WORK ORDER: Both the line with "with the wrap-around" and the line with "Fixpoint rtrim (c" in the records below must appear in the output, along with every line between them, exactly and with nothing added.

*** Opening SOURCE MATERIAL ***

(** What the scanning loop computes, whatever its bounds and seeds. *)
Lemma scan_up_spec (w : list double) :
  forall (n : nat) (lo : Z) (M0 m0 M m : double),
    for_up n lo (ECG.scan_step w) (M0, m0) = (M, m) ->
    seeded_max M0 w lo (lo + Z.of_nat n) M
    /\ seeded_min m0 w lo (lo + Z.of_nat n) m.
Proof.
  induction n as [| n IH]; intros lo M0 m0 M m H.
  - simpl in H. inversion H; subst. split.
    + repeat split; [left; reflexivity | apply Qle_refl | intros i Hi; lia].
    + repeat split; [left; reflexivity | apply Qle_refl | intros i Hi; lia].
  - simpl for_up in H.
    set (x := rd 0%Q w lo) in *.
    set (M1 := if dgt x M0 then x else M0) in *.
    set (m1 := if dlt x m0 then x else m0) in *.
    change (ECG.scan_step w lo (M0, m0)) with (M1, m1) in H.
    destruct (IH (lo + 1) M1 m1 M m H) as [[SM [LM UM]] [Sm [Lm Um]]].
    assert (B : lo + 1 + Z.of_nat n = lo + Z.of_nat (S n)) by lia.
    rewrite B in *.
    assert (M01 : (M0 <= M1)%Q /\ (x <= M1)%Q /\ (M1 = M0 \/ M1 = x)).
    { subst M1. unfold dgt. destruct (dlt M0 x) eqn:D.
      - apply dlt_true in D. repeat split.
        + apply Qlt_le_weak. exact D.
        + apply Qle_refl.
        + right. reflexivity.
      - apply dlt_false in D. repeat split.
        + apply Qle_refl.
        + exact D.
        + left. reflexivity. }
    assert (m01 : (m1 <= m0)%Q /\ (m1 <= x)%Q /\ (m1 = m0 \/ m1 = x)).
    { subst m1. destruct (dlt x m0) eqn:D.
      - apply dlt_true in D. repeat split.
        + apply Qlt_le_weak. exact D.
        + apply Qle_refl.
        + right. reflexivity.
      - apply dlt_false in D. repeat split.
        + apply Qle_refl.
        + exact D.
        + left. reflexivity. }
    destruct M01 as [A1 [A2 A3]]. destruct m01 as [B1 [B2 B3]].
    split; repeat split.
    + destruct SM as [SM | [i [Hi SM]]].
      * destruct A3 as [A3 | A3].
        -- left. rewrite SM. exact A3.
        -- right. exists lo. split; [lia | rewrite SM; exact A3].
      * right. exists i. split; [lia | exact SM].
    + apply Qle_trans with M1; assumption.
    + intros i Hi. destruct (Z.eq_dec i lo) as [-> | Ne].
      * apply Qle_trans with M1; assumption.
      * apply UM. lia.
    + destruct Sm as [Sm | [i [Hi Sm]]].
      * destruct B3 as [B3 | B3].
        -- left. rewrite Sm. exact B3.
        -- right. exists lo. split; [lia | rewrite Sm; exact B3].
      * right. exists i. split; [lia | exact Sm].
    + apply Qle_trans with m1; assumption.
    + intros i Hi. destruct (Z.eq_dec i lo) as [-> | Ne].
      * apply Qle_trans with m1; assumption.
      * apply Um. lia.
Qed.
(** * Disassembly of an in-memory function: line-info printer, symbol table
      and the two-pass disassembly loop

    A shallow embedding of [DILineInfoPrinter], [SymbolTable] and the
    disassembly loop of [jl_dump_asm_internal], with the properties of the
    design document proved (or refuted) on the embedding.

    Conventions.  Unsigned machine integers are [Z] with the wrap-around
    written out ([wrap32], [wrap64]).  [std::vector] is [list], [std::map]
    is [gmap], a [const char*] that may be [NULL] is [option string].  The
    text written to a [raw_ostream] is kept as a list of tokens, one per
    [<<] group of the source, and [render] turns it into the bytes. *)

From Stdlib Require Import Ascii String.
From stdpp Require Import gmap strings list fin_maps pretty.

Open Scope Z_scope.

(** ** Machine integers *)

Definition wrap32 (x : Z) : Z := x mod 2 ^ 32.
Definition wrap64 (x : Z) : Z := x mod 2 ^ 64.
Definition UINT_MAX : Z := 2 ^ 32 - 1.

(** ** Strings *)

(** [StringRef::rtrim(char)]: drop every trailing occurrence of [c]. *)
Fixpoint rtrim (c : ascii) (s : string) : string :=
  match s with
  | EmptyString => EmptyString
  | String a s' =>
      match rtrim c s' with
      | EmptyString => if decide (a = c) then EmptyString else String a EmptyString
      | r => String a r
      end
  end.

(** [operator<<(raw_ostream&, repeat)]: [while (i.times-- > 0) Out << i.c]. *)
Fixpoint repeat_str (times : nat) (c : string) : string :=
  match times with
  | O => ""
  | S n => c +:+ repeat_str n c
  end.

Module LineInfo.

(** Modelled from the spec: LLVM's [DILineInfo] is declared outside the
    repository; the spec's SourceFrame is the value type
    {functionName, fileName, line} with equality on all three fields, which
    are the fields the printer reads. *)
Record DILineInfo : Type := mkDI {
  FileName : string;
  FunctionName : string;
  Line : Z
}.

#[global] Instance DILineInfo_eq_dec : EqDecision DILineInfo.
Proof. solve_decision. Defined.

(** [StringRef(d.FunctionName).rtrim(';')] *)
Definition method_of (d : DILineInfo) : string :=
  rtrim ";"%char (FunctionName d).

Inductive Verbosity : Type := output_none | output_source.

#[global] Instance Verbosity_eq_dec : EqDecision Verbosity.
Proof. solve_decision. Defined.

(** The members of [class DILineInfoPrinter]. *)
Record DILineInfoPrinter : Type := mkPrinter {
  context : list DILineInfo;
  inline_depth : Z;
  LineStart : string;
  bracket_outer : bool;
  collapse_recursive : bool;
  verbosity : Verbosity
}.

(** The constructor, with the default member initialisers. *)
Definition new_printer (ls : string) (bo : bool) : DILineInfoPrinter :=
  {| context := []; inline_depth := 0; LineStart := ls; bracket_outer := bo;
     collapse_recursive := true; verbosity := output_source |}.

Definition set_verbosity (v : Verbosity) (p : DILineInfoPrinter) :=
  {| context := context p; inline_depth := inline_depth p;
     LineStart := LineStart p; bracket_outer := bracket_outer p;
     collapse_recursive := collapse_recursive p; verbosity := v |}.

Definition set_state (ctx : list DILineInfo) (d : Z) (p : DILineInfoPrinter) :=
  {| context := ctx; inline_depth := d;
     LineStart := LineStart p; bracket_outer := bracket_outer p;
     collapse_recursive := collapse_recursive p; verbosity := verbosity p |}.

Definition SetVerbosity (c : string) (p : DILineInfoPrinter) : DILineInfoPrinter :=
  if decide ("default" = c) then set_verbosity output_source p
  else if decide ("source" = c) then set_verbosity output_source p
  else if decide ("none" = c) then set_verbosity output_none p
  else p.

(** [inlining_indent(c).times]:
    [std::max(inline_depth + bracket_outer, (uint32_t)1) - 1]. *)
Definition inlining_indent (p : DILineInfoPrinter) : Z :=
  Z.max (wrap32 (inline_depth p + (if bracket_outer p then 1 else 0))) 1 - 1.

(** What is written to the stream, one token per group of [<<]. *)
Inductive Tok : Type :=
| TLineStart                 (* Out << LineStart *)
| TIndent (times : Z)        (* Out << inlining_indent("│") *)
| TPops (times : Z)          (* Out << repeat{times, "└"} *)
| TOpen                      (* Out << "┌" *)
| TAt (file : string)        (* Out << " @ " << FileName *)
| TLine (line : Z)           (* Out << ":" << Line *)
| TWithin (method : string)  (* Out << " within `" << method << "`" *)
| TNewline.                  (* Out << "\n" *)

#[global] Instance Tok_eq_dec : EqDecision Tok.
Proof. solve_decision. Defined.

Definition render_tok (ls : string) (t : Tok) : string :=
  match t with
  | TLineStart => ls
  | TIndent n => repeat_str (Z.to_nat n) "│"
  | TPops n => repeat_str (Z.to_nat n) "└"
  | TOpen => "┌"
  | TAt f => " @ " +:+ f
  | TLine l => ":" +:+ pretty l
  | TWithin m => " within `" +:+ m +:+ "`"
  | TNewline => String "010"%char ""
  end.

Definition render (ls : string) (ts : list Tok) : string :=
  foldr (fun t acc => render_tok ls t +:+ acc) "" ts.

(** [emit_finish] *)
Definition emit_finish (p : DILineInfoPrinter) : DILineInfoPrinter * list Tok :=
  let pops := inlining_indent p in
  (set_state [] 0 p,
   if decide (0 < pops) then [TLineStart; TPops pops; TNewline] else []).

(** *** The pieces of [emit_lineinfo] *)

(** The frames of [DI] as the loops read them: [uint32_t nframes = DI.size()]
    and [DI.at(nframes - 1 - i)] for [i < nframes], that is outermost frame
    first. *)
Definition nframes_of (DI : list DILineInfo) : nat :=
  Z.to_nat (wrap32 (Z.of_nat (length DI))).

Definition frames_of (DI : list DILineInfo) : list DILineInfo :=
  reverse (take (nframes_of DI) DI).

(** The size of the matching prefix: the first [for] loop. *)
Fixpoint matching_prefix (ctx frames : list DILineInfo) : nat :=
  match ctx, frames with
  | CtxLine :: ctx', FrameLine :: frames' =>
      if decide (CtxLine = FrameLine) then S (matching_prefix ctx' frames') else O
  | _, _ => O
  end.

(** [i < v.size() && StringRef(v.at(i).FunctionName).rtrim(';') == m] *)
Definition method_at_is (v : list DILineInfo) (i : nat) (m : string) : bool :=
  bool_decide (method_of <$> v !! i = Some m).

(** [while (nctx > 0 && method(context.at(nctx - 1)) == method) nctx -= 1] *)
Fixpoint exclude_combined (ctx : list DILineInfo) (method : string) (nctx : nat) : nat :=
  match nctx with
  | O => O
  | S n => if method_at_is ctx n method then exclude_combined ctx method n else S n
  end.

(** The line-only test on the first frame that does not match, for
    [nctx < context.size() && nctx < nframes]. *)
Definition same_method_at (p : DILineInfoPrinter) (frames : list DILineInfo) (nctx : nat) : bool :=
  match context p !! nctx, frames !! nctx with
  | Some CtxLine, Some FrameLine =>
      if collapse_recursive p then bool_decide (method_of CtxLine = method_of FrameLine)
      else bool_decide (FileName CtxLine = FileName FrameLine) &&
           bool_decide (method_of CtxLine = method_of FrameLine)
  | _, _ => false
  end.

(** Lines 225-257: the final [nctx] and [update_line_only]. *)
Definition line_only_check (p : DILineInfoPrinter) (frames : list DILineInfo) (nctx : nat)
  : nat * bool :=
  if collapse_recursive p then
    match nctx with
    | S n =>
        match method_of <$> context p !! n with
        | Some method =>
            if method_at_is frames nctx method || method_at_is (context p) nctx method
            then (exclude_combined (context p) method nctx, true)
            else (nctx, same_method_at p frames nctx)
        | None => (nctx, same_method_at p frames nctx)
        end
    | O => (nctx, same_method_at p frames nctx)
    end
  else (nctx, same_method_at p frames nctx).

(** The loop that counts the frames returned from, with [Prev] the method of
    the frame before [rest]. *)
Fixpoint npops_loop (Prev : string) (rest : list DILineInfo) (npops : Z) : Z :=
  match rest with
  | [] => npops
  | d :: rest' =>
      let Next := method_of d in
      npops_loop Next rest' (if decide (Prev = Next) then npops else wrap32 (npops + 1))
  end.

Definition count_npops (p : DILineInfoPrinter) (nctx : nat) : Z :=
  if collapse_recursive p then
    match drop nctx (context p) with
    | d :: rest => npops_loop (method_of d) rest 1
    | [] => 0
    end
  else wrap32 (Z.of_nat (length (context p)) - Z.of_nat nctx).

*** Closing SOURCE MATERIAL ***

SOLUTION FOR THIS PROBLEM:
    Conventions.  Unsigned machine integers are [Z] with the wrap-around
    written out ([wrap32], [wrap64]).  [std::vector] is [list], [std::map]
    is [gmap], a [const char*] that may be [NULL] is [option string].  The
    text written to a [raw_ostream] is kept as a list of tokens, one per
    [<<] group of the source, and [render] turns it into the bytes. *)

From Stdlib Require Import Ascii String.
From stdpp Require Import gmap strings list fin_maps pretty.

Open Scope Z_scope.

(** ** Machine integers *)

Definition wrap32 (x : Z) : Z := x mod 2 ^ 32.
Definition wrap64 (x : Z) : Z := x mod 2 ^ 64.
Definition UINT_MAX : Z := 2 ^ 32 - 1.

(** ** Strings *)

(** [StringRef::rtrim(char)]: drop every trailing occurrence of [c]. *)
Fixpoint rtrim (c : ascii) (s : string) : string :=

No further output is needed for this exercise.